Christened in 2001 by Leonard Lauder, then-CEO of makeup company Estée Lauder, the index was inspired after his own company’s lipstick sales reportedly spiked during that year’s recession. Some trace the idea back even further, to a boom in makeup sales during the Great Depression. A 2012 study corroborated the idea, though its authors attested the phenomenon to “women’s desire to attract mates with resources.”

Sexist rationales aside, the lipstick index seems real—or, at least, maybe it did at the time of its creation. But in recent years, journalists and economists have debunked the metric: The data simply didn’t corroborate it.
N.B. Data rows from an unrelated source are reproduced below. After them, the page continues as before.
Definition call_hdr_ok (h : call_hdr) : Prop :=
  is_u32 (ch_xid h) ∧ is_u32 (ch_prog h) ∧ is_u32 (ch_vers h) ∧ is_u32 (ch_proc h) ∧
  is_s32 (ch_cflavor h) ∧ is_s32 (ch_vflavor h) ∧
  Z.of_nat (length (ch_cred h)) ≤ MAX_AUTH_BYTES ∧ Z.of_nat (length (ch_verf h)) ≤ MAX_AUTH_BYTES.

Lemma get_word_be32 v r : get_word (be32 v ++ r) = Some (s32 v, r).
Proof.
  pose proof (length_be32 v) as Hl. pose proof (of_be32_be32 v) as Hv.
  destruct (be32 v) as [|a [|b [|c [|d [|]]]]]; try done. simpl app. unfold get_word. by rewrite Hv.
Qed.

Lemma get_abody_app bs pad1 r :
  is_pad bs pad1 → Z.of_nat (length bs) ≤ MAX_AUTH_BYTES →
  get_abody (Z.of_nat (length bs)) (bs ++ pad1 ++ r) = Some (bs, r).
Proof.
  intros Hp Hmax. unfold get_abody, get_body. rewrite (proj2 (Z.ltb_ge _ _)) by lia.
  rewrite (proj2 (Z.leb_le _ _)) by lens. do 2 f_equal.
  - by rewrite Nat2Z.id, take_app_length.
  - rewrite <- Hp, <- Nat2Z.inj_add, Nat2Z.id, <- length_app, app_assoc. apply drop_app_length.
Qed.

Lemma get_auth_app f bs pad1 r :
  is_pad bs pad1 → Z.of_nat (length bs) ≤ MAX_AUTH_BYTES → is_s32 f →
  get_auth (be32 f ++ be32 (Z.of_nat (length bs)) ++ bs ++ pad1 ++ r) = Some (f, bs, r).
Proof.
  intros Hp Hmax Hf. unfold get_auth. rewrite get_word_be32. simpl. rewrite get_word_be32. simpl.
  rewrite u32_s32, u32_small by (unfold is_u32, W32, MAX_AUTH_BYTES in *; lia).
  rewrite get_abody_app by done. simpl. by rewrite s32_small.
Qed.

(** The parser reads back every header, whatever its padding. *)
Lemma parse_call_wire h pad1 pad2 r :
  call_hdr_ok h → is_pad (ch_cred h) pad1 → is_pad (ch_verf h) pad2 →
  parse_call (call_wire h pad1 pad2 ++ r) = Some (h, r).
Proof.
  intros (Hx & Hpr & Hve & Hpc & Hcf & Hvf & Hc & Hv) H1 H2. unfold parse_call, call_wire.
  rewrite <- !app_assoc, get_word_be32. simpl. rewrite get_word_be32. simpl. unfold parse_body.
  rewrite get_word_be32. simpl. rewrite get_word_be32. simpl. rewrite get_word_be32. simpl.
  rewrite get_word_be32. simpl. rewrite get_auth_app by done. simpl. rewrite get_auth_app by done.
  simpl. rewrite !u32_s32, !u32_small by done. by destruct h.
Qed.

Section call.
Context {S : Type} `{XdrStream S} {T : Type}.
Implicit Types (m : rpc_msg S T) (s : S).

(** ** Encoding *)

(** [m] is a call message with the header [h], its authenticators in buffers. *)
Definition call_repr m (h : call_hdr) : Prop :=
  let cb := rm_call m in
  rm_xid m = ch_xid h ∧ rm_direction m = CALL ∧ cb_rpcvers cb = RPC_MSG_VERSION ∧
  cb_prog cb = ch_prog h ∧ cb_vers cb = ch_vers h ∧ cb_proc cb = ch_proc h ∧
  oa_flavor (cb_cred cb) = ch_cflavor h ∧ oa_flavor (cb_verf cb) = ch_vflavor h ∧
  oa_holds (cb_cred cb) (ch_cred h) ∧ not_stream (oa_base (cb_cred cb)) ∧
  oa_holds (cb_verf cb) (ch_verf h) ∧ not_stream (oa_base (cb_verf cb)).

Definition zpad (bs : list Z) : list Z := replicate (Z.to_nat (pad (Z.of_nat (length bs)))) 0.

Lemma is_pad_zpad bs : is_pad bs (zpad bs).
Proof. unfold is_pad, zpad. rewrite length_replicate. pose proof (pad_bound (Z.of_nat (length bs))). lia. Qed.

Lemma xdr_opaque_auth_enc {k} s o n a bs :
  oa_holds a bs → not_stream (oa_base a) → is_s32 (oa_flavor a) →
  Z.of_nat (length bs) ≤ MAX_AUTH_BYTES → enc k s o n →
  8 + Z.of_nat (length (spec_opaque bs)) ≤ n →
  ∃ s', xdr_opaque_auth s a = Ok (true, a, s') ∧
    enc k s' (o ++ be32 (oa_flavor a) ++ be32 (Z.of_nat (length bs)) ++ bs ++ zpad bs)
      (n - 8 - Z.of_nat (length (spec_opaque bs))).
Proof.
  intros [Hl Hb] Hns Hf Hmax Hs Hn. unfold xdr_opaque_auth, xdr_enum.
  destruct (codec_enc _ _ _ _ xdr_long_codec s o n _ Hf Hs) as (s1 & -> & Hs1); [lens|]. simpl.
  rewrite auth_buf_obuf by done. simpl. unfold xdr_bytes, xdr_u_int. rewrite Hl.
  destruct (codec_enc _ _ _ _ xdr_u_long_codec (k := k) s1 (o ++ be32 (oa_flavor a))
    (n - Z.of_nat (length (be32 (oa_flavor a)))) (Z.of_nat (length bs))) as (s2 & -> & Hs2);
    [unfold is_u32, MAX_AUTH_BYTES, W32 in *; lia|done|lens|].
  simpl. rewrite (proj2 (Z.ltb_ge _ _)) by lia. rewrite (enc_op _ _ _ Hs2). simpl.
  destruct (xdr_opaque_enc s2 _ _ (default [] (obuf (oa_base a))) bs _ Hs2 eq_refl) as (s3 & -> & Hs3).
  { destruct Hb as [->|[rest ->]]; [done|]. simpl. apply take_app_length. }
  { unfold MAX_AUTH_BYTES, W31 in *; lia. }
  { lens. }
  simpl. exists s3. split.
  - rewrite auth_base_obuf by done. destruct a. simpl in *. by rewrite Hl.
  - eapply enc_cong; [exact Hs3|unfold spec_opaque, zpad; by rewrite <- !app_assoc|lens].
Qed.

Lemma call_wire_length h pad1 pad2 :
  is_pad (ch_cred h) pad1 → is_pad (ch_verf h) pad2 →
  Z.of_nat (length (call_wire h pad1 pad2)) =
    40 + Z.of_nat (length (spec_opaque (ch_cred h))) + Z.of_nat (length (spec_opaque (ch_verf h))).
Proof.
  unfold is_pad. intros H1 H2. rewrite !spec_opaque_length. unfold call_wire.
  repeat (rewrite length_app || rewrite length_be32). lia.
Qed.

Lemma callmsg_filters_enc {k} s o n m h :
  call_repr m h → call_hdr_ok h → enc k s o n →
  40 + Z.of_nat (length (spec_opaque (ch_cred h))) + Z.of_nat (length (spec_opaque (ch_verf h))) ≤ n →
  ∃ s', callmsg_filters s m = Ok (true, m, s') ∧
    enc k s' (o ++ call_wire h (zpad (ch_cred h)) (zpad (ch_verf h)))
     (n - 40 - Z.of_nat (length (spec_opaque (ch_cred h))) - Z.of_nat (length (spec_opaque (ch_verf h)))).
Proof.
  intros (Rx & Rd & Rv & Rpr & Rve & Rpc & Rcf & Rvf & Rc & Rcn & Rvb & Rvn)
    (Hx & Hpr & Hve & Hpc & Hcf & Hvf & Hc & Hv) Hs Hn. unfold callmsg_filters.
  rewrite <- Rx, <- Rpr, <- Rve, <- Rpc, <- Rcf, <- Rvf in *.
  destruct (codec_enc _ _ _ _ xdr_u_long_codec s o n _ Hx Hs) as (s1 & E1 & Hs1); [lens|].
  erewrite xdr_and_true by (apply xdr_field_ok; exact E1).
  destruct (codec_enc _ _ _ _ xdr_long_codec s1 _ _ (rm_direction m) ltac:(by rewrite Rd) Hs1)
    as (s2 & E2 & Hs2); [lens|]. unfold xdr_enum.
  erewrite xdr_and_true by (apply xdr_field_ok; exact E2).
  erewrite xdr_and_true; [|unfold xdr_test; simpl; by rewrite Rd].
  destruct (codec_enc _ _ _ _ xdr_u_long_codec s2 _ _ (cb_rpcvers (rm_call m)) ltac:(by rewrite Rv) Hs2)
    as (s3 & E3 & Hs3); [lens|].
  destruct (codec_enc _ _ _ _ xdr_u_long_codec s3 _ _ _ Hpr Hs3) as (s4 & E4 & Hs4); [lens|].
  destruct (codec_enc _ _ _ _ xdr_u_long_codec s4 _ _ _ Hve Hs4) as (s5 & E5 & Hs5); [lens|].
  destruct (codec_enc _ _ _ _ xdr_u_long_codec s5 _ _ _ Hpc Hs5) as (s6 & E6 & Hs6); [lens|].
  destruct (xdr_opaque_auth_enc s6 _ _ _ _ Rc Rcn Hcf Hc Hs6) as (s7 & E7 & Hs7); [lens|].
  destruct (xdr_opaque_auth_enc s7 _ _ _ _ Rvb Rvn Hvf Hv Hs7) as (s8 & E8 & Hs8); [lens|].
  exists s8. split.
  - erewrite xdr_field_ok; [|
      erewrite xdr_and_true by (apply xdr_field_ok; exact E3);
      erewrite xdr_and_true by (unfold xdr_test; simpl; by rewrite Rv);
      erewrite xdr_and_true by (apply xdr_field_ok; exact E4);
      erewrite xdr_and_true by (apply xdr_field_ok; exact E5);
      erewrite xdr_and_true by (apply xdr_field_ok; exact E6);
      erewrite xdr_and_true by (apply xdr_field_ok; exact E7);
      apply xdr_field_ok; exact E8].
    destruct m as [? ? [] ?]. simpl in *. by subst.
  - eapply enc_cong; [exact Hs8| |repeat (rewrite length_be32); lia].
    unfold call_wire. rewrite Rd, Rv, Rx, Rpr, Rve, Rpc, Rcf, Rvf. by rewrite <- !app_assoc.
Qed.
In 2009, the year after the start of the Great Recession, lipstick sales declined by nearly 10%, according to Fortune, instead of rising as the index might have predicted.

Some analyses have suggested that nail polish, or mascara, or face masks, or candles, have become more popular as inexpensive pick-me-ups during an economic downturn. This is especially true during the pandemic, during which lipstick has become less relevant than ever.  The items people use to indulge in self-care are now too varied to offer a single indicator of economic health, though spending on some other products, such as cheap groceries and fast food, might be more revealing.

So maybe, finally, it’s time for market analysts to let the lipstick index go. Overall consumer spending may be a less sexy metric, but it’s a better real-time economic indicator.